- **About this task**
Within the records, tally the lines that contain "exact" and reply with that number only.

- **Given records**
--------------------
Lemma wp_map_loop n virt phys flags m s0 :
  (4096 | virt) -> is_u64 virt -> virt + 4096 * Z.of_nat n < 2 ^ 64 -> 0 <= phys -> phys + 4096 * Z.of_nat n <= 2 ^ 64 -> 0 <= flags < 64 ->
  Z.testbit flags 5 = false -> reach_range virt (virt + 4096 * Z.of_nat n) -> holding m s0 ->
  forall fuel k s, (k <= n)%nat -> (n - k < fuel)%nat -> holding (fill k virt phys flags m) s -> clear k virt m ->
  (forall i, (i < k)%nat -> is_page (virt + 4096 * Z.of_nat i)) -> kept_pages m s0 s ->
  wp (map_loop fuel vmm (Some sp) virt (virt + 4096 * Z.of_nat n) (virt + 4096 * Z.of_nat k) phys (4096 * Z.of_nat k) flags)
    (fun r s' => mapped_range m virt phys flags n r s0 s') s.
Proof.
  intros Hd Hu H64 Hp0 Hp64 Hfl H5 Hre Hh0. assert (Hal : forall v, is_Some (m !! v) -> (4096 | v)) by (intros v; by apply (holding_aligned m s0)).
  induction fuel as [|fuel IH]; intros k s Hk Hfuel Hh Hc Hpg Hkept; [lia|]. cbn [map_loop].
  destruct (Z.ltb_spec (virt + 4096 * Z.of_nat k) (virt + 4096 * Z.of_nat n)) as [Hlt|Hge].
  2: { assert (k = n) as -> by lia. apply wp_ret. split; [left|]; done. }
  assert (Hrk : reachable slots sp (virt + 4096 * Z.of_nat k)).
  { apply Hre; [|lia]. destruct Hd as [q ->]. exists (q + Z.of_nat k). lia. }
  rewrite (u64_small (phys + _)) by lia. apply wp_bind. eapply wp_mono.
  { apply (wp_map_page slots root E) with (m := fill k virt phys flags m) (sp := sp); try done. lia. }
  intros r s1 (m' & Hh1 & Hspec & Hk1). apply map_spec_cases in Hspec as [(-> & -> & Hn & Hpk)|[Hr ->]]; [| |lia].
  - cbn [NS_VMM_OK Z.eqb negb]. change NS_PAGE_SIZE with 4096. rewrite !u64_small by lia.
    replace (virt + 4096 * Z.of_nat k + 4096) with (virt + 4096 * Z.of_nat (S k)) by lia.
    replace (4096 * Z.of_nat k + 4096) with (4096 * Z.of_nat (S k)) by lia. apply IH; [lia|lia|done| | |].
    + intros i Hi. destruct (decide (i = k)) as [->|]; [|apply Hc; lia]. rewrite fill_out in Hn; [done|]. intros j Hj. lia.
    + intros i Hi. destruct (decide (i = k)) as [->|]; [done|]. apply Hpg. lia.
    + eapply kept_pages_trans; [|exact Hkept|exact Hk1]. intros v p fl Hv _. by apply fill_keeps.
  - rewrite (proj2 (Z.eqb_neq r NS_VMM_OK) Hr). cbn [negb]. apply wp_bind. eapply wp_mono.
    { apply (wp_take_back k virt m s1 false (fill k virt phys flags m)); try done; [lia| | |].
      - intros v Hv. apply fill_out. intros i Hi ->. apply Hv. lia.
      - intros i Hi. apply Hre; [|lia]. destruct Hd as [q ->]. exists (q + Z.of_nat i). lia.
      - intros _ v p fl Hin Hv. destruct (holding_aligned _ s1 v Hh1 ltac:(by eexists)) as [j ->]. destruct Hd as [q ->].
        assert (Hj : (Z.to_nat (j - q) < k)%nat) by lia. pose proof (fill_in k (q * 4096) phys flags m _ Hj) as Hf.
        replace (q * 4096 + 4096 * Z.of_nat (Z.to_nat (j - q))) with (j * 4096) in Hf by lia. congruence. }
    intros _ s2 [Hh2 Hk2]. apply wp_ret. split; [by right|]. eapply kept_pages_trans; [|exact Hkept|].
    { intros v p fl Hv _. exact Hv. }
    eapply kept_pages_trans; [| |exact Hk2]; [done|]. intros v p fl x Hv. eapply Hk1. by apply fill_keeps.
Qed.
--------------------
- **Your response**
4